(* ===== verification/SeqList.v ===== *)
(** * Sequential lists (data_struct/linear_list/sequence_list.c)

    A structure with an array of a hundred elements.  A pointer to it is [None] or
    the structure; a pointer to an element [None] or the element.  The header
    leaves _COMPARE_SIMPLE_ undefined, so elements are compared with [memcmp] and
    copied with [memcpy]. *)

From stdpp Require Import base numbers list.
From S2P Require Import Prelude.

#[local] Open Scope Z_scope.

Definition SEQUENCE_LIST_MAX_SIZE : Z := 100.

Record SqList := mkSq { data : list Z; length_ : Z; maxsize : Z }.

#[global] Instance SqList_eq_dec : EqDecision SqList.
Proof. solve_decision. Defined.

Definition zeroed : SqList := mkSq (replicate (Z.to_nat SEQUENCE_LIST_MAX_SIZE) 0) 0 0.

(** The operations return the structure after the call and the result. *)
Definition List_Init (L : option SqList) : option SqList * Z :=
  match L with None => (None, -1) | Some _ => (Some zeroed, 0) end.

Definition List_Length (L : option SqList) : Z := match L with None => -1 | Some l => length_ l end.

(** [for (i = 0; i < List->length; i++) if (memcmp(&List->data[i], et, ...)) return i;] *)
Fixpoint locate_loop (n : nat) (l : SqList) (et : option Z) (i : Z) : outcome Z :=
  match n with
  | O => Ok (-2)
  | S n =>
      x ← rd (data l) i;
      match et with
      | None => Fault NullDeref
      | Some e => if decide (x <> e) then Ok i else locate_loop n l et (i + 1)
      end
  end.

Definition List_LocateElem (L : option SqList) (et : option Z) : outcome Z :=
  match L with
  | None => Ok (-1)
  | Some l => locate_loop (Z.to_nat (length_ l)) l et 0
  end.

(** [et] is the pointer to the variable that receives the element's address, here its index. *)
Definition List_GetElem (L : option SqList) (subscript : Z) (et : bool) : option Z * Z :=
  match L with
  | None => (None, -1)
  | Some l =>
      if bool_decide (subscript < 0) || negb et then (None, -1)
      else if bool_decide (maxsize l - 1 < subscript) then (None, -2)
      else (Some subscript, 0)
  end.

(** [for (i = List->length; i > subscript; i++)] *)
Fixpoint shift_loop (fuel : nat) (d : list Z) (subscript i : Z) : outcome (list Z) :=
  match fuel with
  | O => Fault OutOfFuel
  | S fuel =>
      if bool_decide (subscript < i) then
        x ← rd d (i - 1);
        d ← wr d i x;
        x ← rd d (i - 1);
        d ← wr d i x;
        shift_loop fuel d subscript (i + 1)
      else Ok d
  end.

Definition List_Insert (fuel : nat) (L : option SqList) (subscript : Z) (et : option Z)
    : outcome (option SqList * Z) :=
  match L with
  | None => Ok (None, -1)
  | Some l =>
      if bool_decide (subscript < 0) then Ok (L, -1)
      else if bool_decide (length_ l < subscript) then Ok (L, -2)
      else
        d ← shift_loop fuel (data l) subscript (length_ l);
        match et with
        | None => Fault NullDeref
        | Some e =>
            d ← wr d subscript e;
            Ok (Some (mkSq d (s32 (length_ l + 1)) (maxsize l)), 0)
        end
  end.

(** Deletion and reversal do nothing. *)
Definition List_Delete (L : option SqList) (subscript : Z) (et : option Z) : option SqList * Z :=
  match L with None => (None, -1) | Some _ => (L, 0) end.

Definition List_Reverse (L : option SqList) : option SqList * Z :=
  match L with None => (None, -1) | Some _ => (L, 0) end.

Definition List_IsEmpty (L : option SqList) : Z := match L with None => -1 | Some l => length_ l end.

Definition List_IsFull (L : option SqList) : Z :=
  match L with None => -1 | Some l => if decide (length_ l = maxsize l) then 1 else 0 end.

Definition List_Destroy (L : option SqList) : option SqList * Z :=
  match L with None => (None, -1) | Some _ => (Some zeroed, 0) end.

(** [printc] of common.c prints the bytes of an object; an [int] has four, the lowest first. *)
Definition int_bytes (x : Z) : list Z :=
  (fun i => (x / 256 ^ i) `mod` 256) <$> [0; 1; 2; 3].

Definition printc_ (buf : list Z) : list Z := (fun b => Z.land b 255) <$> buf.

Fixpoint print_loop (n : nat) (l : SqList) (i : Z) : outcome (list (Z * list Z)) :=
  match n with
  | O => Ok []
  | S n => x ← rd (data l) i; out ← print_loop n l (i + 1); Ok ((i, printc_ (int_bytes x)) :: out)
  end.

(** The lines printed, each with its number. *)
Definition List_Print (L : option SqList) : outcome (list (Z * list Z) * Z) :=
  match L with
  | None => Ok ([], -1)
  | Some l => out ← print_loop (Z.to_nat (length_ l)) l 0; Ok (out, 0)
  end.

(** [main] of test_sequence_list.c: the two lengths it prints and the list. *)
Definition test_main (indeterminate : SqList) : outcome (Z * Z * list (Z * list Z)) :=
  let '(L, _) := List_Init (Some indeterminate) in
  let n0 := List_Length L in
  '(L, _) ← List_Insert 200 L 0 (Some 1);
  '(L, _) ← List_Insert 200 L 1 (Some 2);
  '(L, _) ← List_Insert 200 L 2 (Some 3);
  '(out, _) ← List_Print L;
  Ok (n0, List_Length L, out).

Lemma test_main_runs junk :
  test_main junk = Ok (0, 3, [(0, [1; 0; 0; 0]); (1, [2; 0; 0; 0]); (2, [3; 0; 0; 0])]).
Proof. by vm_compute. Qed.

(** ** Insertion *)

(** A list in use: the array has its size, the length is within it. *)
Definition sq_ok (l : SqList) : Prop :=
  Zlen (data l) = SEQUENCE_LIST_MAX_SIZE /\ 0 <= length_ l <= SEQUENCE_LIST_MAX_SIZE.

(** The elements of the list. *)
Definition contents (l : SqList) : list Z := take (Z.to_nat (length_ l)) (data l).

(** Once entered the loop only ends outside the array. *)
Lemma shift_loop_leaves fuel d subscript i :
  0 <= subscript < i -> i <= Zlen d -> Zlen d - i < Z.of_nat fuel ->
  shift_loop fuel d subscript i = Fault OutOfBounds.
Proof.
  revert d i. induction fuel as [|fuel IH]; intros d i Hs Hi Hf; [lia|].
  cbn [shift_loop]. rewrite bool_decide_true by lia.
  assert (Hrd : forall d' : list Z, Zlen d' = Zlen d -> exists x, rd d' (i - 1) = Ok x).
  { intros d' Hd'. unfold rd. rewrite bool_decide_true by lia.
    destruct (d' !! Z.to_nat (i - 1)) as [x|] eqn:E; [by exists x|].
    apply lookup_ge_None in E. unfold Zlen in *. lia. }
  destruct (Hrd d eq_refl) as [x ->]. cbn [mbind outcome_bind]. unfold wr.
  destruct (decide (i = Zlen d)) as [Hend|Hend].
  - by rewrite bool_decide_false by lia.
  - rewrite bool_decide_true by lia. cbn [mbind outcome_bind].
    assert (Hlen : forall y, Zlen (<[Z.to_nat i:=y]> d) = Zlen d) by (intros; unfold Zlen; by rewrite length_insert).
    destruct (Hrd _ (Hlen x)) as [y ->]. cbn [mbind outcome_bind]. rewrite Hlen.
    rewrite bool_decide_true by lia. cbn [mbind outcome_bind]. rewrite list_insert_insert_eq. apply IH; [lia|..]; rewrite Hlen; lia.
Qed.

(** What [List_Insert] does, on every branch: a null list or a negative place
    gives -1, a place past the end -2, and nothing changes; at the end of a list
    that is not full the element is appended; any other insertion, in front of an
    element or into a full list, leaves the array, because the loop that should
    move the elements up counts away from the place instead of towards it. *)
Lemma List_Insert_branches L subscript e fuel :
  match L with Some l => sq_ok l | None => True end -> 101 <= Z.of_nat fuel ->
  match L with
  | None => List_Insert fuel L subscript (Some e) = Ok (None, -1)
  | Some l =>
      if decide (subscript < 0) then List_Insert fuel L subscript (Some e) = Ok (L, -1)
      else if decide (length_ l < subscript) then List_Insert fuel L subscript (Some e) = Ok (L, -2)
      else if decide (subscript = length_ l /\ length_ l < SEQUENCE_LIST_MAX_SIZE) then
        exists l', List_Insert fuel L subscript (Some e) = Ok (Some l', 0) /\ sq_ok l' /\
                   contents l' = contents l ++ [e] /\ maxsize l' = maxsize l
      else List_Insert fuel L subscript (Some e) = Fault OutOfBounds
  end.
Proof.
  intros Hok Hf. destruct L as [l|]; [|done]. destruct Hok as [Hd Hl]. unfold SEQUENCE_LIST_MAX_SIZE in *.
  unfold List_Insert. destruct (decide (subscript < 0)) as [H0|H0]; [by rewrite bool_decide_true|].
  rewrite (bool_decide_false (subscript < 0)) by done.
  destruct (decide (length_ l < subscript)) as [H1|H1]; [by rewrite bool_decide_true|].
  rewrite bool_decide_false by done. destruct (decide _) as [[-> H2]|H2].
  - destruct fuel as [|fuel]; [lia|]. cbn [shift_loop]. rewrite bool_decide_false by lia. cbn [mbind outcome_bind].
    unfold wr. rewrite bool_decide_true by lia. cbn [mbind outcome_bind]. eexists. split; [done|].
    assert (Es : s32 (length_ l + 1) = length_ l + 1) by (unfold s32; rewrite Z.mod_small by lia; lia).
    split; [|split; [|done]].
    + split; simpl; [unfold Zlen; by rewrite length_insert|]. rewrite Es. unfold SEQUENCE_LIST_MAX_SIZE. lia.
    + unfold contents. simpl. rewrite Es. replace (Z.to_nat (length_ l + 1)) with (S (Z.to_nat (length_ l))) by lia.
      assert (Hlt : (Z.to_nat (length_ l) < length (data l))%nat) by (unfold Zlen in Hd; lia).
      rewrite (take_S_r _ _ e) by (by apply list_lookup_insert_eq). f_equal. by apply take_insert_ge.
  - destruct (decide (subscript = length_ l)) as [->|Hne].
    + destruct fuel as [|fuel]; [lia|]. cbn [shift_loop]. rewrite bool_decide_false by lia. cbn [mbind outcome_bind].
      unfold wr. by rewrite bool_decide_false by lia.
    + by rewrite shift_loop_leaves by lia.
Qed.

(** A list of two elements. *)
Definition pair_list : SqList := mkSq ([4; 9] ++ replicate 98 0) 2 0.

(** Appending works, inserting in front does not. *)
Lemma List_Insert_branches_witness :
  (exists l', List_Insert 101 (Some pair_list) 2 (Some 5) = Ok (Some l', 0) /\ sq_ok l' /\
     contents l' = contents pair_list ++ [5] /\ maxsize l' = 0) /\
  List_Insert 101 (Some pair_list) 1 (Some 5) = Fault OutOfBounds.
Proof.
  assert (Hok : sq_ok pair_list) by (split; [done | vm_compute; split; discriminate]). split.
  - by apply (List_Insert_branches (Some pair_list) 2 5 101 Hok).
  - by apply (List_Insert_branches (Some pair_list) 1 5 101 Hok).
Defined.

(** ** What the other operations return *)

(** [List_LocateElem] finds the first element that is different. *)
Lemma locate_finds_a_different_element :
  List_LocateElem (Some pair_list) (Some 4) = Ok 1 /\ List_LocateElem (Some pair_list) (Some 9) = Ok 0.
Proof. by vm_compute. Qed.

(** [List_Init] leaves [maxsize] zero: the empty list is full, and no element can be got. *)
Lemma initialised_list_is_full i :
  0 <= i -> List_IsFull (Some zeroed) = 1 /\ snd (List_GetElem (Some zeroed) i true) = -2.
Proof.
  intros Hi. split; [done|]. unfold List_GetElem. simpl. rewrite bool_decide_false by lia. simpl. by rewrite bool_decide_true by lia.
Qed.

(** [List_IsEmpty] is true of the lists that are not empty. *)
Lemma isempty_is_length : List_IsEmpty (Some zeroed) = 0 /\ List_IsEmpty (Some pair_list) = 2.
Proof. done. Qed.
(* ===== verification/TelnetStream.v ===== *)
(** * The telnet client: its streams

    What the machines do to whole streams: option negotiation as a specification on
    the agreed options, and binary data from the keys of one client to the terminal
    of another. *)

From stdpp Require Import base numbers list list_numbers strings.
From S2P Require Import Prelude Telnet TelnetFsm.

#[local] Open Scope Z_scope.

(** ** Steps of the machines, by their tables *)

Definition trans_of (l : list fsm_trans) (st c : Z) : fsm_trans :=
  match rd l (transition l st c) with Ok t => t | Fault _ => marker end.

Lemma lookup_trans fsm l n st c :
  array_of fsm l n -> complete_b l n = true -> 0 <= st < n -> is_u8 c ->
  exists ti, rd2 fsm st c = Ok ti /\ rd (l ++ [marker]) ti = Ok (trans_of l st c).
Proof.
  intros Ha Hc Hs Hu. destruct (lookup_byte fsm l n st c [marker] Ha Hc Hs Hu) as (ti & t & E1 & E0 & E2 & E3 & _).
  exists ti. split; [done|]. unfold trans_of. by rewrite <- E0, E3.
Qed.

Section Steps.
Context (E : env).

(** A byte from the socket, in the state [st]. *)
Lemma tt_byte_eq c s st :
  built (m_fsms s) -> ttstate (m_fsms s) = st -> 0 <= st < NTSTATES -> is_u8 c ->
  tt_byte E c s = (_ ← run_action E (ft_action (trans_of tt_trans st c)) c;
                   modify (fun s => set_fsms s (set_ttstate (m_fsms s) (ft_next (trans_of tt_trans st c))))) s.
Proof.
  intros (Hb & _) <- Hs Hc. destruct (lookup_trans _ _ _ _ c Hb tt_complete Hs Hc) as (ti & E1 & E2).
  destruct client_tables as (Ett & _). rewrite <- Ett in E2.
  unfold tt_byte, mbind at 1 2 3, act_bind, get, lift. rewrite E1. cbn iota beta. by rewrite E2.
Qed.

┄┄┄┄┄┄┄┄┄┄┄┄┄┄┄┄┄┄┄┄

[Task brief]
With the line that has "copied with [memcpy]. *)" as the first and the line that has "#[global] Instance SqList_eq_dec" as the last, repeat exactly that run of lines above and no more.

[Final answer]
    copied with [memcpy]. *)

From stdpp Require Import base numbers list.
From S2P Require Import Prelude.

#[local] Open Scope Z_scope.

Definition SEQUENCE_LIST_MAX_SIZE : Z := 100.

Record SqList := mkSq { data : list Z; length_ : Z; maxsize : Z }.

#[global] Instance SqList_eq_dec : EqDecision SqList.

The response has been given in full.